The motivation of creationism supporters is easily understood and respected. Their church served for centuries as arbiter, not just of right and wrong, but of fact and fiction on all matters of faith. When church doctrine conflicted with empirical knowledge, the church's political power won out. But eventually that power waned and gave way to the modern democratic state.
Today, society can teach the best-reasoned knowledge about nature based on the scientific method without dishonoring institutions of faith. However, while science and progress have triumphed in explaining human evolution, a lot is left to be desired on the subject of economics. In fact, government policy on the economy seems to result more from reliance on faith than on science.
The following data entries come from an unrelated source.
(** ** Dates *)

Definition msPerMinute : Z := 60000.
Definition msPerHour : Z := 3600000.
Definition msPerDay : Z := 86400000.

(** Modelled from the spec: the methods of the host [Date] object on a valid
    time value, read in a zone of offset zero ([getDay], [getHours],
    [getMinutes], [setHours(h, m, 0, 0)] and the constructor from local
    fields, which are not part of the repository). *)
Module Date.

Definition dayNumber (t : Z) : Z := t / msPerDay.

Definition msOfDay (t : Z) : Z := t mod msPerDay.

(** 0 is Sunday; the epoch fell on a Thursday. *)
Definition getDay (t : Z) : Z := (dayNumber t + 4) mod 7.

Definition getHours (t : Z) : Z := msOfDay t / msPerHour.

Definition getMinutes (t : Z) : Z := (msOfDay t mod msPerHour) / msPerMinute.

Definition setHours (t : Z) (hours minutes : Z) : Z :=
  dayNumber t * msPerDay + hours * msPerHour + minutes * msPerMinute.

(** Days from the epoch to the civil date [y]-[m]-[d], [m] counted from 1. *)
Definition daysFromCivil (y m d : Z) : Z :=
  let y' := if m <=? 2 then y - 1 else y in
  let era := y' / 400 in
  let yoe := y' - era * 400 in
  let mp := if m <=? 2 then m + 9 else m - 3 in
  let doy := (153 * mp + 2) / 5 + d - 1 in
  let doe := yoe * 365 + yoe / 4 - yoe / 100 + doy in
  era * 146097 + doe - 719468.

(** [new Date(year, monthIndex, day, hours, minutes)]. *)
Definition make (year monthIndex day hours minutes : Z) : Z :=
  daysFromCivil year (monthIndex + 1) day * msPerDay
  + hours * msPerHour + minutes * msPerMinute.

End Date.

(** Modelled from the spec: the date-fns primitives the business-hours code
    imports ([startOfDay], [addDays], [addMinutes], [isSameDay], [isBefore],
    [isAfter], [max], [min]), which the repository keeps outside these
    sources; each is read on valid time values. *)
Module DateFns.

Definition startOfDay (t : Z) : Z := Date.dayNumber t * msPerDay.

Definition addDays (t : Z) (amount : Z) : Z := t + amount * msPerDay.

(** [setTime(getTime() + amount * 60000)]: the sum is clipped to an
    integer. *)
Definition addMinutes (t : Z) (amount : Q) : Z :=
  Qtrunc (inject_Z t + amount * inject_Z msPerMinute)%Q.

Definition isBefore (a b : Z) : bool := a <? b.

Definition isAfter (a b : Z) : bool := b <? a.

(** [+startOfDay(a) === +startOfDay(b)]; an invalid side never matches. *)
Definition isSameDay (a : Z) (b : TimeValue) : bool :=
  match b with
  | Some b' => startOfDay a =? startOfDay b'
  | None => false
  end.

(** [max([a, b])] and [min([a, b])] on two valid dates. *)
Definition max (a b : Z) : Z := if a <? b then b else a.

Definition min (a b : Z) : Z := if b <? a then b else a.

End DateFns.

(** ** [_lib/businessHours]: options and their normalization *)

(** A value that the type of the options announces as a string or as an
    array, and that the code still tests at run time. *)
Inductive TimeArg : Type :=
| TimeString (s : string)
| NotAString.

Inductive ArrayArg (A : Type) : Type :=
| IsArray (l : list A)
| NotAnArray.

Arguments IsArray {A} l.
Arguments NotAnArray {A}.

Record BusinessHoursOptions : Type := {
  opt_startOfDay : option TimeArg;
  opt_endOfDay : option TimeArg;
  opt_workingDays : option (ArrayArg JSNumber);
  opt_holidays : option (ArrayArg TimeValue)
}.

Record NormalizedBusinessHoursOptions : Type := {
  startHour : Z;
  startMinute : Z;
  endHour : Z;
  endMinute : Z;
  workingDays : list JSNumber;
  holidays : list TimeValue
}.

(** [options] left undefined. *)
Definition noOptions : BusinessHoursOptions :=
  {| opt_startOfDay := None; opt_endOfDay := None;
     opt_workingDays := None; opt_holidays := None |}.

(** *** Strings: [split(":")] and [parseInt(_, 10)] *)

Fixpoint split (sep : ascii) (s : string) : list string :=
  match s with
  | EmptyString => [EmptyString]
  | String c rest =>
      if Ascii.eqb c sep then EmptyString :: split sep rest
      else match split sep rest with
           | p :: ps => String c p :: ps
           | [] => [String c EmptyString]
           end
  end.

Definition isWhiteSpace (c : ascii) : bool :=
  let n := nat_of_ascii c in
  ((9 <=? n)%nat && (n <=? 13)%nat) || (n =? 32)%nat.

Fixpoint skipWhiteSpace (s : string) : string :=
  match s with
  | String c rest => if isWhiteSpace c then skipWhiteSpace rest else s
  | EmptyString => s
  end.

Definition digitValue (c : ascii) : option Z :=
  let n := nat_of_ascii c in
  if ((48 <=? n)%nat && (n <=? 57)%nat) then Some (Z.of_nat n - 48) else None.

(** The longest prefix of decimal digits; [acc] is [None] until a digit has
    been read. *)
Fixpoint parseDigits (s : string) (acc : option Z) : option Z :=
  match s with
  | String c rest =>
      match digitValue c with
      | Some d =>
          parseDigits rest
            (Some (10 * (match acc with Some a => a | None => 0 end) + d))
      | None => acc
      end
  | EmptyString => acc
  end.

(** [parseInt(s, 10)]; [None] is [NaN].  White space is the ASCII one. *)
Definition parseInt (s : string) : option Z :=
  match skipWhiteSpace s with
  | String "-" rest => option_map Z.opp (parseDigits rest None)
  | String "+" rest => parseDigits rest None
  | s' => parseDigits s' None
  end.

Definition parseTimeString (time : TimeArg) : Outcome (Z * Z) :=
  match time with
  | NotAString => Throws TimeNotString
  | TimeString s =>
      match split ":" s with
      | [p0; p1] =>
          match parseInt p0, parseInt p1 with
          | Some hours, Some minutes =>
              if (hours <? 0) || (23 <? hours)
                 || (minutes <? 0) || (59 <? minutes)
              then Throws (InvalidTimeValue s)
              else Returns (hours, minutes)
          | _, _ => Throws (InvalidTimeValue s)
          end
      | _ => Throws (InvalidTimeFormat s)
      end
  end.

(** The loop over [workingDays]: the first entry that is not an integer
    between 0 and 6 throws. *)
Definition validWorkingDay (day : JSNumber) : bool :=
  isInteger day && negb (js_lt day (ofInt 0)) && negb (js_lt (ofInt 6) day).

Definition normalizeBusinessHoursOptions (options : BusinessHoursOptions)
  : Outcome NormalizedBusinessHoursOptions :=
  let startOfDay := default (TimeString "09:00") (opt_startOfDay options) in
  let endOfDay := default (TimeString "17:00") (opt_endOfDay options) in
  let workingDays :=
    default (IsArray (map ofInt [1; 2; 3; 4; 5])) (opt_workingDays options) in
  let holidays := default (IsArray []) (opt_holidays options) in
  let* start := parseTimeString startOfDay in
  let* end_ := parseTimeString endOfDay in
  if (fst end_ <? fst start)
     || ((fst end_ =? fst start) && (snd end_ <=? snd start))
  then Throws EndNotAfterStart
  else
    match workingDays with
    | NotAnArray | IsArray [] => Throws WorkingDaysNotNonEmptyArray
    | IsArray days =>
        if forallb validWorkingDay days then
          match holidays with
          | NotAnArray => Throws HolidaysNotArray
          | IsArray hs =>
              Returns {| startHour := fst start; startMinute := snd start;
                         endHour := fst end_; endMinute := snd end_;
                         workingDays := days; holidays := hs |}
          end
        else Throws WorkingDaysOutOfRange
    end.

(** *** Calendar predicates and the daily window *)

Definition isHoliday (date : Z) (holidays : list TimeValue) : bool :=
  existsb (DateFns.isSameDay date) holidays.

Definition isWorkingDay (date : Z) (workingDays : list JSNumber) : bool :=
  let dayOfWeek := Date.getDay date in
  includes workingDays (ofInt dayOfWeek).

(** [None] is the [null] of the source. *)
Definition getWorkingHoursStart (date : Z)
    (normalized : NormalizedBusinessHoursOptions) : option Z :=
  if negb (isWorkingDay date (workingDays normalized))
     || isHoliday date (holidays normalized)
  then None
  else
    Some (Date.setHours date (startHour normalized) (startMinute normalized)).

Definition getWorkingHoursEnd (date : Z)
    (normalized : NormalizedBusinessHoursOptions) : option Z :=
  if negb (isWorkingDay date (workingDays normalized))
     || isHoliday date (holidays normalized)
  then None
  else Some (Date.setHours date (endHour normalized) (endMinute normalized)).

Definition getBusinessHoursPerDay (normalized : NormalizedBusinessHoursOptions)
  : Z :=
  let startMs :=
    startHour normalized * 60 * 60 * 1000
    + startMinute normalized * 60 * 1000 in
  let endMs :=
    endHour normalized * 60 * 60 * 1000 + endMinute normalized * 60 * 1000 in
  endMs - startMs.

(** ** [isWithinBusinessHours] *)

Definition isWithinBusinessHours (date : TimeValue)
    (options : BusinessHoursOptions) : Outcome bool :=
  match date with
  | None => Returns false
  | Some _date =>
      let* normalized := normalizeBusinessHoursOptions options in
      if negb (isWorkingDay _date (workingDays normalized)) then Returns false
      else if isHoliday _date (holidays normalized) then Returns false
      else
        let hours := Date.getHours _date in
        let minutes := Date.getMinutes _date in
        let currentMinutes := hours * 60 + minutes in
        let startMinutes :=
          startHour normalized * 60 + startMinute normalized in
        let endMinutes := endHour normalized * 60 + endMinute normalized in
        Returns ((startMinutes <=? currentMinutes)
                 && (currentMinutes <? endMinutes))
  end.

(** ** [businessHoursInInterval] *)

(** The body of the day loop: the hours the working window of [currentDay]
    shares with the interval, added to [totalHours]. *)
Definition addDayOverlap (normalized : NormalizedBusinessHoursOptions)
    (start end_ currentDay : Z) (totalHours : Q) : Q :=
  match getWorkingHoursStart currentDay normalized,
        getWorkingHoursEnd currentDay normalized with
  | Some workStart, Some workEnd =>
      let overlapStart := DateFns.max start workStart in
      let overlapEnd := DateFns.min end_ workEnd in
      if DateFns.isBefore overlapStart overlapEnd
         || (overlapStart =? overlapEnd)
      then
        let milliseconds := overlapEnd - overlapStart in
        let hours := (inject_Z milliseconds / inject_Z (1000 * 60 * 60))%Q in
        (totalHours + hours)%Q
      else totalHours
  | _, _ => totalHours
  end.

(** [while (isBefore(currentDay, addDays(endDay, 1)))]. *)
Fixpoint dayLoop (fuel : nat) (normalized : NormalizedBusinessHoursOptions)
    (start end_ endDay currentDay : Z) (totalHours : Q) : Outcome Q :=
  match fuel with
  | O => Diverges
  | S fuel' =>
      if DateFns.isBefore currentDay (DateFns.addDays endDay 1) then
        dayLoop fuel' normalized start end_ endDay
          (DateFns.addDays currentDay 1)
          (addDayOverlap normalized start end_ currentDay totalHours)
      else Returns totalHours
  end.

(** Fuel for the day loop: one turn per calendar day of the interval and one
    for the test that leaves the loop. *)
Definition dayLoopFuel (currentDay endDay : Z) : nat :=
  Z.to_nat (Date.dayNumber endDay - Date.dayNumber currentDay + 2).

Definition businessHoursInInterval (start end_ : TimeValue)
    (options : BusinessHoursOptions) : Outcome Q :=
  match start with
  | None => Throws StartDateInvalid
  | Some start =>
      match end_ with
      | None => Throws EndDateInvalid
      | Some end_ =>
          if DateFns.isAfter start end_ then Throws StartAfterEnd
          else
            let* normalized := normalizeBusinessHoursOptions options in
            let totalHours := 0%Q in
            let currentDay := DateFns.startOfDay start in
            let endDay := DateFns.startOfDay end_ in
            dayLoop (dayLoopFuel currentDay endDay) normalized start end_
              endDay currentDay totalHours
      end
  end.

(** ** [addBusinessHours] *)

Definition maxAttempts : Z := 366.
Definition maxIterations : Z := 10000.

(** [result.setHours(dir > 0 ? startHour : endHour, dir > 0 ? startMinute :
    endMinute, 0, 0)]. *)
Definition setBoundary (normalized : NormalizedBusinessHoursOptions)
    (dir : Z) (t : Z) : Z :=
  Date.setHours t
    (if 0 <? dir then startHour normalized else endHour normalized)
    (if 0 <? dir then startMinute normalized else endMinute normalized).

(** The loop of [moveToWorkingTime]; it yields [result] and [attempts] as
    they stand when the loop is left. *)
Fixpoint moveLoop (fuel : nat) (normalized : NormalizedBusinessHoursOptions)
    (dir : Z) (result : Z) (attempts : Z) : Outcome (Z * Z) :=
  match fuel with
  | O => Diverges
  | S fuel' =>
      if attempts <? maxAttempts then
        let attempts := attempts + 1 in
        if negb (isWorkingDay result (workingDays normalized))
           || isHoliday result (holidays normalized)
        then
          moveLoop fuel' normalized dir
            (setBoundary normalized dir (DateFns.addDays result dir)) attempts
        else
          match getWorkingHoursStart result normalized,
                getWorkingHoursEnd result normalized with
          | Some workStart, Some workEnd =>
              if 0 <? dir then
                if DateFns.isBefore result workStart then
                  Returns (workStart, attempts)
                else if DateFns.isAfter result workEnd || (result =? workEnd)
                then
                  moveLoop fuel' normalized dir
                    (Date.setHours (DateFns.addDays result 1)
                       (startHour normalized) (startMinute normalized))
                    attempts
                else Returns (result, attempts)
              else
                if DateFns.isAfter result workEnd || (result =? workEnd) then
                  Returns (workEnd, attempts)
                else if DateFns.isBefore result workStart then
                  moveLoop fuel' normalized dir
                    (Date.setHours (DateFns.addDays result (-1))
                       (endHour normalized) (endMinute normalized))
                    attempts
                else Returns (result, attempts)
          | _, _ =>
              moveLoop fuel' normalized dir
                (setBoundary normalized dir (DateFns.addDays result dir))
                attempts
          end
      else Returns (result, attempts)
  end.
If this were not the case, policymakers surely would be more concerned with conserving the Earth's resources than with stoking the fires of economic growth. Unfortunately, the "Flat Earth Society," which dominates the economics profession, still considers the ecological precept that the planet's resources are finite as a matter of heresy. Had the light of science shone equally upon economic policy as upon biology education, global warming would not exist as an issue to generate skepticism.
Science and reason show us that human prosperity and ecological health both depend upon balancing economy with ecology.
Organization's purpose to focus on Constitution
There is nothing so frightening than bigotry in quest of a cause. A recent letter claimed that the American Civil Liberties Union was out of bounds in trying to protect the constitutional rights of an artist saying, "The ACLU would be outraged had the nude woman been hanging on a Jewish star of David instead."
The ACLU is not a Jewish organization. The purpose of the ACLU is to look beyond outrage and focus on our Constitution, an act that some religions think is to protect them from thinking.
At times the ACLU has supported the likes of the American Nazi party, Oliver North, Republicans, Democrats, Jews and Christians.
The Constitution was written by people trying to escape from political and religious tyranny. It appears that some people think that it was written to allow them to practice this same tyranny to protect their own personal view of the world.
Hawai'i's own deserves more support than show
Derek Paiva's Aug. 23 story, "Baywatch blast," was good and balanced reporting.
It is time for Hawai'i taxpayers to insist on better disclosure than last time around. For instance, why won't Douglas Schwartz answer Paiva's two simple questions: What happened to executive producer and co-creator Greg Bonan, and what is the budget?
Since we have and are being asked again to subsidize "Baywatch," and since Bonan was the ultimate big shot last time around, don't we have the right to know? Hawai'i's general public felt that we got the old "bait and switch" with all the advance promotional work that David Hasselhoff did before he vanished.
Many of us local residents (like Liam McNamara, Hui Kang, Jimi Berlin, and myself) go about shooting sports and travel segments that positively promote Hawai'i not only in most countries of the world but also on many airline in-flight videos. Yet the Hawai'i Visitors and Convention Bureau doesn't offer to subsidize our video cameras, editing computers and videotape.
More money into a dead show, or nurture Hawai'i's dedicated own?
Choice is obvious
Most people would much prefer to see a canoe on a Hawaiian beach than a condo.